Please print the entries below exactly, from the line with "apply IH. Qed." through the line with "Lemma str_none_forallb (p", including both of those lines and leaving out all others.

§ §

(* ===== verification/Ini.v ===== *)
(** * The INI parser: deps/inih/ini.c

    ini_parse_string() as crinit builds it (lines of at most 4095 bytes,
    continuation lines, byte order mark, no inline comments, no stop at the first
    error).  The parser calls a handler for every name and value it finds; here
    it lists these calls together with its syntax errors, each with the number
    of its line.  Section names are only passed through to the handler, which
    ignores them, and are left out. *)

From Stdlib Require Import ZArith Lia Bool List String Ascii.
From stdpp Require Import base list strings.
From S2P Require Import Prelude CString Lexers ConfConv.

Open Scope Z_scope.
Open Scope crinit_scope.

#[local] Arguments String.append : simpl nomatch.

(** ** Helpers of ini.c *)

Fixpoint rstrip (s : string) : string :=
  match s with
  | EmptyString => EmptyString
  | String c s =>
      match rstrip s with
      | EmptyString => if is_space c then EmptyString else String c EmptyString
      | r => String c r
      end
  end.

Fixpoint lskip (s : string) : string :=
  match s with
  | String c s' => if is_space c then lskip s' else s
  | EmptyString => EmptyString
  end.

(** find_chars_or_comment(): what is before and after the first character of a
    set. *)
Fixpoint find_chars (chars : list ascii) (s : string) : option (string * string) :=
  match s with
  | EmptyString => None
  | String c s =>
      if existsb (is_char c) chars then Some (EmptyString, s)
      else (λ p, (String c p.1, p.2)) <$> find_chars chars s
  end.

Fixpoint str_take (n : nat) (s : string) : string :=
  match n, s with
  | S n, String c s => String c (str_take n s)
  | _, _ => EmptyString
  end.

Fixpoint str_drop (n : nat) (s : string) : string :=
  match n, s with
  | Datatypes.S n, String _ s => str_drop n s
  | _, _ => s
  end.

Definition INI_MAX_LINE : nat := 4096.
Definition MAX_NAME : nat := 50.

(** strncpy0() *)
Definition strncpy0 (s : string) (size : nat) : string := str_take (size - 1) s.

(** ini_reader_string(): at most [n] bytes, up to a newline. *)
Fixpoint ini_reader_string (n : nat) (s : string) : string * string :=
  match n, s with
  | S n, String c s =>
      if is_char c c_newline then (String c EmptyString, s)
      else let '(l, r) := ini_reader_string n s in (String c l, r)
  | _, _ => (EmptyString, s)
  end.

(** ** The parser *)

Inductive ini_event :=
| IniPair (name value : string)  (* the handler is called *)
| IniError.                      (* a line that is not understood *)

Definition skip_bom (lineno : Z) (line : string) : string :=
  match line with
  | String a (String b (String c r)) =>
      if (lineno =? 1) && is_char a (chr 239) && is_char b (chr 187) && is_char c (chr 191) then r else line
  | _ => line
  end.

(** One line: the event, if there is one, and the name that a continuation
    line belongs to.  A byte order mark also makes [start > line], on a line on
    which there is no previous name. *)
Definition ini_line (lineno : Z) (prev_name line : string) : option ini_event * string :=
  let stripped := rstrip (skip_bom lineno line) in
  let start := lskip stripped in
  match start with
  | EmptyString => (None, prev_name)
  | String c r =>
      if is_char c ";" || is_char c "#" then (None, prev_name)
      else if negb (str_eqb prev_name "") && negb (Nat.eqb (String.length start) (String.length stripped)) then
         (Some (IniPair prev_name start), prev_name)
      else if is_char c "[" then
        match find_chars ["]"%char] r with
        | Some _ => (None, EmptyString)
        | None => (Some IniError, prev_name)
        end
      else
        match find_chars ["="%char; ":"%char] start with
        | Some (n, v) =>
            let name := rstrip n in
            (Some (IniPair name (rstrip (lskip v))), strncpy0 name MAX_NAME)
        | None => (Some IniError, prev_name)
        end
  end.

Fixpoint ini_lines (fuel : nat) (lineno : Z) (prev_name s : string) : list (Z * ini_event) :=
  match fuel, s with
  | S fuel, String _ _ =>
      let '(line, r) := ini_reader_string (INI_MAX_LINE - 1) s in
      let '(ev, prev) := ini_line (lineno + 1) prev_name line in
      match ev with
      | Some e => (lineno + 1, e) :: ini_lines fuel (lineno + 1) prev r
      | None => ini_lines fuel (lineno + 1) prev r
      end
  | _, _ => []
  end.

Definition ini_parse_string (s : string) : list (Z * ini_event) := ini_lines (String.length s) 0 EmptyString s.

(** ** Writing and reading back *)

Lemma take_drop n s : (str_take n s +:+ str_drop n s)%string = s.
Proof. revert n. induction s as [|c s IH]; intros [|n]; [done..|]. simpl. cbn [String.append]. by rewrite IH. Qed.

Lemma drop_length n s : String.length (str_drop n s) = (String.length s - n)%nat.
Proof. revert n. induction s as [|c s IH]; intros [|n]; [done..|]. apply IH. Qed.

Definition str_none (p : ascii → bool) (s : string) : Prop := ∀ c, str_has c s = true → p c = false.

Lemma str_none_cons p c s : str_none p (String c s) ↔ p c = false ∧ str_none p s.
Proof.
  unfold str_none. split.
  - intros Hn. split; [|intros d Hd]; apply Hn; rewrite str_has_cons; [by rewrite bool_decide_eq_true_2|].
    by rewrite Hd, orb_true_r.
  - intros [Hc Hs] d. rewrite str_has_cons, orb_true_iff, bool_decide_eq_true. intros [<-|Hd]; [done|auto].
Qed.

Lemma str_none_forallb (p : ascii → bool) v :
  forallb (λ c, negb (p c)) (list_ascii_of_string v) = true → str_none p v.
Proof.
  induction v as [|c v IH]; [done|]. simpl. intros [Hc Hv]%andb_prop. apply str_none_cons.
  split; [by apply negb_true_iff|auto].
Qed.

Lemma rstrip_app a b : rstrip b ≠ EmptyString → rstrip (a +:+ b) = (a +:+ rstrip b)%string.
Proof.
  intros Hb. induction a as [|c a IH]; [done|]. cbn [String.append rstrip]. rewrite IH.
  destruct a; [|done]. cbn [String.append]. by destruct (rstrip b).
Qed.

Lemma rstrip_space s c : is_space c = true → rstrip (s +:+ String c EmptyString) = rstrip s.
Proof.
  intros Hc. induction s as [|d s IH]; cbn [String.append rstrip]; [by rewrite Hc|]. by rewrite IH.
Qed.

Lemma rstrip_solid c s : is_space c = false → rstrip (String c s) = String c (rstrip s).
Proof. intros Hc. cbn [rstrip]. rewrite Hc. by destruct (rstrip s). Qed.

Lemma find_chars_app chars a c b :
  str_none (λ c, existsb (is_char c) chars) a → existsb (is_char c) chars = true →
  find_chars chars (a +:+ String c b) = Some (a, b).
Proof.
  intros Ha Hc. induction a as [|d a IH]; cbn [String.append find_chars]; [by rewrite Hc|].
  apply str_none_cons in Ha as [-> Ha]. by rewrite IH.
Qed.

Lemma reader_line n l r :
  str_none (λ c, is_char c c_newline) l → (String.length l < n)%nat →
  ini_reader_string n (l +:+ String c_newline r) = ((l +:+ String c_newline EmptyString)%string, r).
Proof.
  revert n. induction l as [|c l IH]; intros [|n] Hl Hn; cbn [String.append String.length] in *; try lia.
  - done.
  - apply str_none_cons in Hl as [Hc Hl]. cbn [ini_reader_string]. rewrite Hc, IH by (done || lia). done.
Qed.

(** Names and values that survive: trimmed, on one line, and the name without a
    separator and not the start of a comment, a section or a byte order mark. *)
Record name_ok (n : string) : Prop := {
  name_trim : rstrip n = n;
  name_chars : str_none (λ c, is_char c c_newline || is_char c "=" || is_char c ":") n;
  name_start : match n with
    | EmptyString => False
    | String c _ => is_space c = false ∧
        negb (is_char c ";" || is_char c "#" || is_char c "[" || is_char c (chr 239)) = true
    end;
}.

Record value_ok (v : string) : Prop := {
  value_trim : rstrip v = v;
  value_start : lskip v = v;
  value_chars : str_none (λ c, is_char c c_newline) v;
}.

Definition pair_line (n v : string) : string := (n +:+ " = " +:+ v)%string.

(** The line without the white space at its end. *)
Lemma rstrip_pair n v :
  rstrip (pair_line n v +:+ String c_newline EmptyString) = (n +:+ String " " (String "=" (rstrip (String c_space v))))%string.
Proof.
  rewrite rstrip_space by done. unfold pair_line.
  change (n +:+ " = " +:+ v)%string with (n +:+ String " " EmptyString +:+ String "=" (String c_space v))%string.
  rewrite rstrip_app; rewrite rstrip_app; rewrite rstrip_solid by done; done.
Qed.

Lemma skip_bom_name lineno c n s :
  is_char c (chr 239) = false → skip_bom lineno (String c n +:+ s)%string = (String c n +:+ s)%string.
Proof.
  intros Hc. cbn [String.append]. unfold skip_bom. rewrite Hc, andb_false_r.
  by destruct (n +:+ s)%string as [|? [|??]].
Qed.

Lemma ini_line_pair lineno prev n v :
  name_ok n → value_ok v →
  ini_line lineno prev (pair_line n v +:+ String c_newline EmptyString) =
  (Some (IniPair n v), strncpy0 n MAX_NAME).
Proof.
  intros [Hn Hnc Hns] [Hv Hvs _]. destruct n as [|c n]; [done|]. destruct Hns as [Hsp Hst].
  apply negb_true_iff in Hst. bool_hyps.
  assert (skip_bom lineno (pair_line (String c n) v +:+ String c_newline EmptyString)
          = pair_line (String c n) v +:+ String c_newline EmptyString)%string as Hb.
  { unfold pair_line. rewrite string_app_assoc. by apply skip_bom_name. }
  unfold ini_line. rewrite Hb, rstrip_pair. cbn [String.append lskip]. rewrite Hsp, Nat.eqb_refl, andb_false_r.
  repeat match goal with H : is_char c _ = false |- _ => rewrite H; clear H end. cbn [orb].
  set (x := rstrip (String c_space v)).
  change (String c (n +:+ String " " (String "=" x)))%string
    with (String c n +:+ String " " EmptyString +:+ String "=" x)%string.
  rewrite <- string_app_assoc, find_chars_app; [|..|done].
  - rewrite rstrip_space, Hn by done. do 3 f_equal. subst x. cbn [rstrip]. rewrite Hv.
    destruct v as [|d v]; [done|]. change (lskip (String c_space (String d v))) with (lskip (String d v)).
    by rewrite Hvs, Hv.
  - intros d. rewrite str_has_app, (str_has_cons d " "). change (str_has d EmptyString) with false.
    rewrite orb_false_r, orb_true_iff, bool_decide_eq_true.
    intros [Hd|<-]; [|done]. specialize (Hnc d Hd). simpl in *. bool_hyps. by rewrite orb_false_r; apply orb_false_intro.
Qed.

Fixpoint pair_lines (l : list (string * string)) : string :=
  match l with
  | [] => EmptyString
  | (n, v) :: l => (pair_line n v +:+ String c_newline (pair_lines l))%string
  end.

Definition writable (p : string * string) : Prop :=
  name_ok p.1 ∧ value_ok p.2 ∧ (String.length (pair_line p.1 p.2) < INI_MAX_LINE - 1)%nat.

Lemma pair_line_one_line n v : name_ok n → value_ok v → str_none (λ c, is_char c c_newline) (pair_line n v).
Proof.
  intros [_ Hn _] [_ _ Hv] c. unfold pair_line. rewrite !str_has_app, !orb_true_iff.
  intros [Hc|[Hc|Hc]]; [|revert Hc; by destruct (decide (c = c_newline)) as [->|]; [|intros _; apply bool_decide_eq_false_2]|by apply Hv].
  specialize (Hn c Hc). simpl in Hn. bool_hyps. done.
Qed.

Lemma ini_lines_pairs l lineno prev fuel :
  Forall writable l → (length l ≤ fuel)%nat →
  ini_lines fuel lineno prev (pair_lines l)
  = imap (λ i p, (lineno + 1 + Z.of_nat i, IniPair p.1 p.2)) l.
Proof.
  intros Hl. revert lineno prev fuel. induction Hl as [|[n v] l (Hn & Hv & Hlen) Hl IH]; intros lineno prev fuel Hf.
  { by destruct fuel. }
  destruct fuel as [|fuel]; [simpl in Hf; lia|]. cbn [pair_lines fst snd] in *.
  assert (∃ c r, (pair_line n v +:+ String c_newline (pair_lines l))%string = String c r) as (c & r & E).
  { destruct n as [|c n]; [by destruct Hn|]. by do 2 eexists. }
  cbn [ini_lines]. rewrite E. rewrite <- E. rewrite reader_line by (done || by apply pair_line_one_line).
  rewrite ini_line_pair by done. rewrite IH by (simpl in Hf; lia). cbn [imap]. f_equal.
  - f_equal. lia.
  - apply imap_ext. intros i p _. simpl. f_equal. lia.
Qed.

Lemma pair_lines_length l : (length l ≤ String.length (pair_lines l))%nat.
Proof.
  induction l as [|[n v] l IH]; [done|]. cbn [pair_lines length]. rewrite string_length_app.
  cbn [String.length]. lia.
Qed.

(** A file with one line "name = value" per setting is read back as these
    settings in order, whatever their number, provided the names and values are
    trimmed, fit on a line and have none of the characters with a meaning of
    their own. *)
Lemma ini_roundtrip l :
  Forall writable l →
  ini_parse_string (pair_lines l) = imap (λ i p, (Z.of_nat i + 1, IniPair p.1 p.2)) l.
Proof.
  intros Hl. unfold ini_parse_string. rewrite ini_lines_pairs by (done || apply pair_lines_length).
  apply imap_ext. intros i p _. simpl. f_equal. lia.
Qed.
(* ===== verification/ConfTaskProps.v ===== *)
(** * What the loader of task files promises: theorems about confhdl.c, confmap.c
    and task.c *)

From Stdlib Require Import ZArith Lia Bool List String Ascii.
From stdpp Require Import base functions list strings gmap.
From S2P Require Import Prelude CString EnvSet Timer Task TaskDB TimerDB Lexers ConfConv Ini GlobOpt Cgroup.
From S2P Require Import GlobOptProps ConfParse ConfTask.

Open Scope Z_scope.
Open Scope crinit_scope.

#[local] Arguments String.append : simpl nomatch.

(** ** The table of keys *)

Section Table.
Context {S : Type} `{ConfEnv S}.
Notation handler := (crinitConfigHandler S).
Implicit Types incl : handler.

Lemma task_map_sorted incl : sorted_b configKey (crinitTaskCfgMap incl) = true.
Proof. reflexivity. Qed.

Lemma find_task_row incl key :
  crinitFindConfigMapping (crinitTaskCfgMap incl) key = find (λ e, str_eqb (configKey e) key) (crinitTaskCfgMap incl).
Proof. apply find_mapping, task_map_sorted. Qed.

(** Two tables row by row: all rows are the same, but the handlers of INCLUDE. *)
Definition row_rel (R : handler → handler → Prop) (a b : crinitConfigMapping handler) : Prop :=
  cm_config a = cm_config b ∧ configKey a = configKey b ∧ arrayLike a = arrayLike b ∧
  includeSafe a = includeSafe b ∧
  (cfgHandler a = cfgHandler b ∨ includeSafe a = false ∧ R (cfgHandler a) (cfgHandler b)).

§ §

__Response box__
Proof. revert n. induction s as [|c s IH]; intros [|n]; [done..|]. apply IH. Qed.

Definition str_none (p : ascii → bool) (s : string) : Prop := ∀ c, str_has c s = true → p c = false.

Lemma str_none_cons p c s : str_none p (String c s) ↔ p c = false ∧ str_none p s.
Proof.
  unfold str_none. split.
  - intros Hn. split; [|intros d Hd]; apply Hn; rewrite str_has_cons; [by rewrite bool_decide_eq_true_2|].
    by rewrite Hd, orb_true_r.
  - intros [Hc Hs] d. rewrite str_has_cons, orb_true_iff, bool_decide_eq_true. intros [<-|Hd]; [done|auto].
Qed.

Lemma str_none_forallb (p : ascii → bool) v :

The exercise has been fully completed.